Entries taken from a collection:
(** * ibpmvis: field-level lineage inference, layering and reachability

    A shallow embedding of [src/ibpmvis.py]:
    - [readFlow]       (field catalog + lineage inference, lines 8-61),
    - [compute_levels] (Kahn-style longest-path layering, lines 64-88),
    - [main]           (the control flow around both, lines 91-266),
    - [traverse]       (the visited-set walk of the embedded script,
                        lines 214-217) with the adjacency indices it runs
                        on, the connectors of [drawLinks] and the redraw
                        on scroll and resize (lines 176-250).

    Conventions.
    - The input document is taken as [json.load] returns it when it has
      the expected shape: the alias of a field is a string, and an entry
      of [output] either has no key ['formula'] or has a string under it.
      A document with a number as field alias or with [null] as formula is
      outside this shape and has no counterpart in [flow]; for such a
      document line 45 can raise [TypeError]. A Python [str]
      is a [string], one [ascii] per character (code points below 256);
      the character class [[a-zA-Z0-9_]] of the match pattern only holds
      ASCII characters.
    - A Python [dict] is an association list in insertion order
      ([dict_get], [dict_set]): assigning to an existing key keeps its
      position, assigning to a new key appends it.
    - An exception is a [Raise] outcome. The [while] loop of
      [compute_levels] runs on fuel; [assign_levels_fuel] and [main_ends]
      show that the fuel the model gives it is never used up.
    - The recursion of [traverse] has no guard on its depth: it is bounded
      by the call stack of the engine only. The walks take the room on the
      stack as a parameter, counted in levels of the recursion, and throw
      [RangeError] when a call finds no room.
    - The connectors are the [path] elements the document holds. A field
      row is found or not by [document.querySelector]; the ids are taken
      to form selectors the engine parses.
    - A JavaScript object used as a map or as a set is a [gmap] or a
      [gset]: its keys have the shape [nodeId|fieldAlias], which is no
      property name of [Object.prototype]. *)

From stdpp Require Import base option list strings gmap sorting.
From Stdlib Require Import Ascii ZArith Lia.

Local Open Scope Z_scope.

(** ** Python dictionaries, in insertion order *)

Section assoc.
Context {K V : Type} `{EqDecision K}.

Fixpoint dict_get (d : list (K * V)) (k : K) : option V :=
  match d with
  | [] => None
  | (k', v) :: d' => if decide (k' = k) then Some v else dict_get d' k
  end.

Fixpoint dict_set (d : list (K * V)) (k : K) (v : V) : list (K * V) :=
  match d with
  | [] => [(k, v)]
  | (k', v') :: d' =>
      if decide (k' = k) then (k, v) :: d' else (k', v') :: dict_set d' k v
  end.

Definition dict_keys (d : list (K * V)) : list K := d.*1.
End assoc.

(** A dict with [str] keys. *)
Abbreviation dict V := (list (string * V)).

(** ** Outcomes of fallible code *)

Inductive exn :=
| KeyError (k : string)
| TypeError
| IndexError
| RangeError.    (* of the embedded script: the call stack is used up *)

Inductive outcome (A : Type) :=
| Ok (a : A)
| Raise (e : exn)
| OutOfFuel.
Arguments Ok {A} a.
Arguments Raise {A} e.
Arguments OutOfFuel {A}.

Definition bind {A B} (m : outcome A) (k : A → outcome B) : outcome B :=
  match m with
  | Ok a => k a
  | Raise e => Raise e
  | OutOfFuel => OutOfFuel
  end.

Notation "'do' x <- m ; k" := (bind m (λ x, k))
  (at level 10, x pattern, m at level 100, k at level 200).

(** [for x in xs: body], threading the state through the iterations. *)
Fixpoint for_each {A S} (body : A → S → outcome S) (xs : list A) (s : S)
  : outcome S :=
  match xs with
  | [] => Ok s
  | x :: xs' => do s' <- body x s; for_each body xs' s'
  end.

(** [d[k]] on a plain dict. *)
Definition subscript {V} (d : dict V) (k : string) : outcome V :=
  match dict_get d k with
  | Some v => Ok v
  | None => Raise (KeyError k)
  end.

EXERCISE AIM: Wherever the string "KeyError" appears in the entries, copy that line.

SOLUTION TO THE PROBLEM:
| KeyError (k : string)
  | None => Raise (KeyError k)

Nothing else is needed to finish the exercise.